Human Rights of Passage
By Leo Goldsmith

Blind Mountain
Dir. Li Yang, China, Kino

In the wake of Hostel: Part II and any other sex slavery film du jour, the synopsis for Li Yang's Blind Mountain sounds desperately lurid: With the promise of some quick cash, pretty, young, college-educated Bai Xuemei follows some new acquaintances into a remote rural village in the Shaanxi region of China, where she's drugged, kidnapped, and sold into an illegal forced marriage. Unable to reason with her new husband, Huang Degui, his parents, or the corrupt local government, Bai is held in a Kafkaesque, but all too real nightmare, coerced into labor, sexual compliance, and even childbirth with little hope for justice or escape.

But this sort of glib synopsis would mask the intentions of a patient, politically subtle film with a good deal more to say about contemporary China as a whole than Eli Roth's film about the Slovakian black market in particular. Not simply exploitation with an air of social conscience, Yang's film is rather more like 4 Months, 3 Weeks, and 2 Days in that it uses as its raw material a contentious women's rights issue to drive home a broader point about the political and the personal. Neither Mungiu's film (which takes place in the Eighties) nor Yang's film (set in the early Nineties) is purely an "issue film," crusading to affect public policy, but each focuses on a specific issue to draw attention to the ways in which impersonal government affects one on a deeply personal level. 4 Months is considerably more incisive in this regard, partly because of Mungiu’s empathy with his characters and perhaps because of the relative touchiness of the debate into which he enters. But Li's film is nonetheless forceful and provocative, even if it fails to strike as deeply empathic a note.

Once Bai's “employers” abandon her in the village, the film follows a winding and slightly absurdist path, as the heroine tries to convince her new in-laws and all those around her of the injustice of her plight. But the villagers, more concerned with the needs of the family that has paid for her and the wider practices of the community as a whole, conspire to keep her trapped in her situation. The mountain that she must traverse in order to get to the coveted road to freedom continually serves as symbol of a prevailing chauvinist stubbornness, a blindness to the needs and rights of the individual. Few characters show any empathy toward Bai, save for other, similarly acquired wives and the occasional horny villager. With some fleeting hope, Bai begins an affair with her husband's cousin, the local schoolteacher and the only somewhat educated man for miles, but he proves no more helpful, a grim indication that education in itself is no match for ingrained ways of life.

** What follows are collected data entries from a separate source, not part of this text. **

(* ===== verification/SdHost.v ===== *)
(** * The SD card against its host controller

    [Host] is a host controller with a card, as far as the driver of [SdCard.v]
    can tell them: the registers it uses, the phases of a transfer, the
    selection of the card, and delays counted in polls.  A machine is such a
    controller ([SdHost]) when its register accesses simulate those of [Host].
    The driver is run on [Host] and the results are carried over by the
    simulation: the card, once reset, is a lawful block device.

    Two assumptions of the driver are part of [Host] because the driver relies
    on them: the card takes byte addresses, and it has programmed a written
    block by the time the last word of it is transferred. *)

From S2P Require Import Prelude BlockDev SdCard.

(** ** The controller *)

Inductive phase :=
| Idle
| Reading (ws : list (list Z))
| Writing (n : Z) (got : list Z).

(** What does not change: the capabilities, the responses of the card to a
    command and argument (128 bits, as the response registers show them), and
    how many polls each operation takes. *)
Record Card := mkCard {
  caps : Z;
  respond : Z -> Z -> Z;
  reset_delay : nat;
  clock_delay : nat;
  cmd_delay : nat;
  buf_delay : nat
}.

(** [waits]: polls until the reset, the clock or the buffer is ready;
    [pending]: polls until the command in progress completes. *)
Record Host := mkHost {
  card : Card;
  blocks : list (list Z);
  regs : gmap Z Z;
  waits : nat;
  pending : option nat;
  resp : Z;
  ph : phase;
  selected : bool
}.

Definition reg (o : Z) (h : Host) : Z := default 0 (regs h !! o).
Definition set_reg (o v : Z) (h : Host) : Host :=
  mkHost (card h) (blocks h) (<[o := v]> (regs h)) (waits h) (pending h) (resp h) (ph h) (selected h).
Definition set_waits (n : nat) (h : Host) : Host :=
  mkHost (card h) (blocks h) (regs h) n (pending h) (resp h) (ph h) (selected h).
Definition set_pending (p : option nat) (h : Host) : Host :=
  mkHost (card h) (blocks h) (regs h) (waits h) p (resp h) (ph h) (selected h).
Definition set_phase (p : phase) (h : Host) : Host :=
  mkHost (card h) (blocks h) (regs h) (waits h) (pending h) (resp h) p (selected h).
Definition set_blocks (b : list (list Z)) (h : Host) : Host :=
  mkHost (card h) b (regs h) (waits h) (pending h) (resp h) (ph h) (selected h).

Definition tick (h : Host) : Host := set_waits (pred (waits h)) h.

(** Present state: a card is inserted, stable and writable and its lines are
    high; inhibited while a command or a transfer is in progress. *)
Definition CARD_PRESENT : Z := 0x01FF0000.
Definition present (h : Host) : Z :=
  Z.lor CARD_PRESENT
    (Z.lor (match pending h with None => 0 | Some _ => 1 end)
       match ph h, waits h with
       | Idle, _ => 0
       | Reading _, O => Z.lor 2 (2 ^ 11)
       | Writing _ _, O => Z.lor 2 (2 ^ 10)
       | _, _ => 2
       end).

Definition host_read (off : Z) (h : Host) : Z * Host :=
  if off =? 0x24 then (present h, tick h)
  else if off =? 0x2f then (match waits h with O => 0 | _ => 1 end, tick h)
  else if off =? 0x2c then
    (if Z.testbit (reg 0x2c h) 0
     then match waits h with O => Z.lor (reg 0x2c h) 2 | _ => reg 0x2c h end
     else reg 0x2c h, tick h)
  else if off =? 0x30 then
    match pending h with
    | Some O => (1, h)
    | Some (S n) => (0, set_pending (Some n) h)
    | None => (0, h)
    end
  else if off =? 0x32 then (0, h)
  else if off =? 0x40 then (caps (card h), h)
  else if (0x10 <=? off) && (off <? 0x20) then ((resp h / 2 ^ (8 * (off - 0x10))) mod 2 ^ 32, h)
  else (reg off h, h).

(** A card answers when it has power and a clock. *)
Definition powered (h : Host) : bool := Z.testbit (reg 0x29 h) 0 && Z.testbit (reg 0x2c h) 2.

(** The transfer a command starts: one block of 512 bytes, in the direction the
    transfer mode says, at the byte address in the argument register. *)
Definition transfer (v : Z) (h : Host) : phase :=
  let arg := reg 0x8 h in
  if selected h && Z.testbit v 5 && (reg 0x4 h =? 512) && (reg 0x6 h =? 1) && (arg mod 512 =? 0) then
    if (v / 256 =? 17) && Z.testbit (reg 0xC h) 4 then
      match idx (blocks h) (arg / 512) with Some b => Reading (words 128 b) | None => Idle end
    else if (v / 256 =? 24) && negb (Z.testbit (reg 0xC h) 4) && (arg / 512 <? len (blocks h)) then
      Writing (arg / 512) []
    else Idle
  else Idle.

(** Command 7 selects the card whose address it carries; command 0 resets it. *)
Definition select (v : Z) (h : Host) : bool :=
  if v / 256 =? 0 then false
  else if v / 256 =? 7 then reg 0x8 h / 2 ^ 16 =? (respond (card h) 3 0 mod 2 ^ 32) / 2 ^ 16
  else selected h.

Definition issue (v : Z) (h : Host) : Host :=
  if powered h then
    mkHost (card h) (blocks h) (regs h)
      (match transfer v h with Idle => waits h | _ => buf_delay (card h) end)
      (Some (cmd_delay (card h))) (respond (card h) (v / 256) (reg 0x8 h)) (transfer v h) (select v h)
  else h.

Definition host_write (off v : Z) (h : Host) : Host :=
  if off =? 0xE then issue v h
  else if off =? 0x2f then
    if Z.testbit v 0
    then mkHost (card h) (blocks h) ∅ (reset_delay (card h)) None 0 Idle false
    else h
  else if off =? 0x2c then
    set_reg off v
      (if Z.testbit v 0 && negb (Z.testbit (reg 0x2c h) 0) then set_waits (clock_delay (card h)) h else h)
  else if off =? 0x30 then
    if Z.testbit v 0 then set_pending None h else h
  else set_reg off v h.

(** The data port: the next word of the block while the buffer is ready. *)
Definition port_read (h : Host) : list Z * Host :=
  match ph h, waits h with
  | Reading (w :: ws), O => (w, set_phase (match ws with [] => Idle | _ => Reading ws end) h)
  | _, _ => ([0; 0; 0; 0], h)
  end.
Definition port_write (w : list Z) (h : Host) : Host :=
  match ph h, waits h with
  | Writing n got, O =>
      if len (got ++ w) =? 512 then set_phase Idle (set_blocks (upd (blocks h) n (got ++ w)) h)
      else set_phase (Writing n (got ++ w)) h
  | _, _ => h
  end.

Definition host_read_bytes (off : Z) (h : Host) : list Z * Host :=
  if off =? 0x20 then port_read h else ([0; 0; 0; 0], h).
Definition host_write_bytes (off : Z) (v : list Z) (h : Host) : Host :=
  if off =? 0x20 then port_write v h else h.

(** The registers start at [base]. *)
Definition host_mmio (base : Z) : Mmio Host := {|
  mmio_read _ a h := host_read (a - base) h;
  mmio_write _ a v h := host_write (a - base) v h;
  mmio_read_bytes a h := host_read_bytes (a - base) h;
  mmio_write_bytes a v h := host_write_bytes (a - base) v h
|}.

With its complex (and, at times, deeply problematic) intersection of an educated outsider with the stubborn realities of rural life, Blind Mountain explicitly harkens back to those classic works from the Fifth Generation of Chinese filmmakers, like Yellow Earth and Sacrificed Youth, that detail what happens when Party-indoctrinated characters encounter the rural peasantry in their own context. In those films, there is always a subtly jarring contrast between how the Party envisions the peasantry and how it actually exists. Here, in gauzy shots of grey and yellow mountainous backdrops, this is represented as implacable and inexorable nature, bearing some resemblance to the flat landscapes of Chen Kaige's Yellow Earth. Blind Mountain, in turn, literalizes this connection between peasant and environment in its title and in the near–fairy tale quality of the inescapable village, and, like his predecessors, Li is concerned with how China's ideas of “progress” still bend to the needs of tradition, and how these traditions are themselves reified by the economic needs of those who practice them.

The peasants in Blind Mountain, terrifying and seemingly barbaric though they may be, are merely applying themselves to the status quo. "Fuck jail," one character says, "in the city, people pay even more [for their wives]." And in any case, they have an imperative to work their land and make offspring to perpetuate their line. In the service of this, Huang's parents goad their son into action, even holding Bai down so that he can rape her. But as gruesome and unpleasant as Blind Mountain at times becomes, its goal is not so much to demonize this way of life—one which it so often pauses to identify as undereducated and therefore pitiable—as to criticize the slow pace of the government to correct it and the ineffectuality of those local figures (teachers, policemen, and village chiefs) who make fleeting efforts to help. The film finally suggests that the mountain that separates rural China from its more progressive iteration is guarded by blindness on both sides.